Legislators have introduced similar bills in the past four legislative sessions, garnering bipartisan support in the House but the cold shoulder in the Senate. Moreno says opponents were usually fundamentally at odds with the transgender community and expressed concerns that they would "flip-flop" on their gender.
"Frankly, that’s a bit of a mockery of the very real challenges that transgender people face. People don’t just wake up and decide, 'I’m going to be a woman today and a man tomorrow,'" he says.
Any time this bill came up at the State Capitol, LGBTQ advocates would bring transgender individuals to the Golden Dome to talk about their experiences. "We had young people talk about their fear of enrolling in extracurricular activities because they had to show original birth certificates that didn’t match their gender," says Daniel Ramos, executive director of One Colorado.

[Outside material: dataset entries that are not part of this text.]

Lemma caps_hold_witness :
  exists l, s_ledger demo_s3 = Some l /\ spent l 20 "auto-07" <= ledger_cap l.
Proof.
  destruct (s_ledger demo_s3) as [l|] eqn:El; [|vm_compute in El; discriminate].
  exists l. split; [reflexivity|].
  apply (caps_hold (EL := demo_env_laws) (L := demo_lib) (DL := dydx_lib) (D := demo_dec) (U := unicode_id)
           (N := demo_net) (B := demo_abi) (DA := demo_arith) (Q := demo_queries) (RD := demo_reads) demo_handlers demo_deps demo_read_deps demo_srv demo_s3); [|exact demo_srv_safe|exact El].
  apply (rtc_l _ _ demo_s1); [apply step_serve; exact I|].
  apply (rtc_l _ _ demo_s2); [apply step_serve; exact I|].
  apply (rtc_l _ _ demo_s3); [apply step_serve; exact I|]. apply rtc_refl.
Defined.

Lemma only_owners_send_witness :
  exists hdr rec, demo_hd = Some hdr /\ presents (E := demo_env) demo_s2 hdr rec
  /\ @signerAddressFromTxRaw demo_lib (chars "500000") = Ok (tr_Owner rec).
Proof.
  destruct (only_owners_send (L := demo_lib) (DL := dydx_lib) (D := demo_dec) (U := unicode_id) (E := demo_env)
              (N := demo_net) (B := demo_abi) (DA := demo_arith) (Q := demo_queries) (RD := demo_reads) demo_handlers demo_deps demo_read_deps demo_srv demo_s2 demo_hd (KBroadcast "c1" demo_signed)) as [H|H].
  - split; [reflexivity|]. intros tid rec Hl. cbn in Hl. by rewrite lookup_empty in Hl.
  - apply (rtc_l _ _ demo_s1); [apply step_serve; exact I|].
    apply (rtc_l _ _ demo_s2); [apply step_serve; exact I|]. apply rtc_refl.
  - exfalso. apply (f_equal fst) in H. vm_compute in H. discriminate.
  - destruct H as (hdr & rec & E1 & Hp & _ & [(raw & Hs & _ & Hsig)|(etx & from & He & _)]).
    + exists hdr, rec. split; [exact E1|]. split; [exact Hp|]. vm_compute in Hs. injection Hs as <-. exact Hsig.
    + exfalso. change (s_evm_sent demo_s3 = s_evm_sent demo_s2 ++ [(route demo_handlers etx, etx)]) in He.
      assert (s_evm_sent demo_s3 = []) as E0 by (vm_compute; reflexivity). rewrite E0 in He.
      exact (app_cons_not_nil _ _ _ He).
Defined.

(** Two days later the session of the login and its bearer are still stored, but
    have expired. *)
Definition demo_late : Env := {|
  env_clock := fun _ => 48 * Hour; env_rand := env_rand (Env := demo_env); env_io := env_io (Env := demo_env);
  env_write := env_write (Env := demo_env); env_range := env_range (Env := demo_env); env_account := env_account (Env := demo_env);
  env_broadcast := env_broadcast (Env := demo_env); env_evm_send := env_evm_send (Env := demo_env);
  env_error_text := env_error_text (Env := demo_env) |}.

Lemma unauthenticated_inert_witness :
  dt_byTenant (s_tenants demo_s2) <> ∅
  /\ still (snd (serve (E := demo_late) (L := demo_lib) (DL := dydx_lib) (D := demo_dec) (U := unicode_id) (N := demo_net) (B := demo_abi)
       (DA := demo_arith) (Q := demo_queries) (RD := demo_reads) demo_handlers demo_deps demo_read_deps demo_hd
       (KBroadcast "c1" demo_signed) demo_s2)) = still demo_s2.
Proof.
  split; [vm_compute; discriminate|].
  apply (unauthenticated_inert (L := demo_lib) (DL := dydx_lib) (D := demo_dec) (U := unicode_id) (E := demo_late)
           (N := demo_net) (B := demo_abi) (DA := demo_arith) (Q := demo_queries) (RD := demo_reads) demo_handlers demo_deps
           demo_read_deps demo_s2 demo_hd (KBroadcast "c1" demo_signed) eq_refl).
  intros hdr rec [= <-] [(bearer & Hh & _)|(b & bearer & Hb & _ & (_ & e & He & _ & Ht) & _)].
  - vm_compute in Hh. discriminate.
  - vm_compute in Hb. injection Hb as <-. vm_compute in He. injection He as <-. vm_compute in Ht. discriminate.
Defined.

With Democratic majorities in both legislative chambers and a Democratic governor, the bill's advocates are optimistic this version of the bill will pass.
"For transgender people and their families to know that it’s law and this is not a bill that people can play politics with, that’s what’s most significant," says Ramos.
Colorado's Department of Public Health and Environment is working on rules, due in early February, that would allow a third, non-binary gender classification to be added to birth certificates, according to Ramos. If those changes happen, the bill will be tweaked accordingly.
If the bill passes, it will be a second victory in recent months for LGBTQ advocates in Colorado. On November 30, following a court ruling, the Colorado Department of Motor Vehicles began issuing non-binary IDs for individuals who identify as neither male nor female.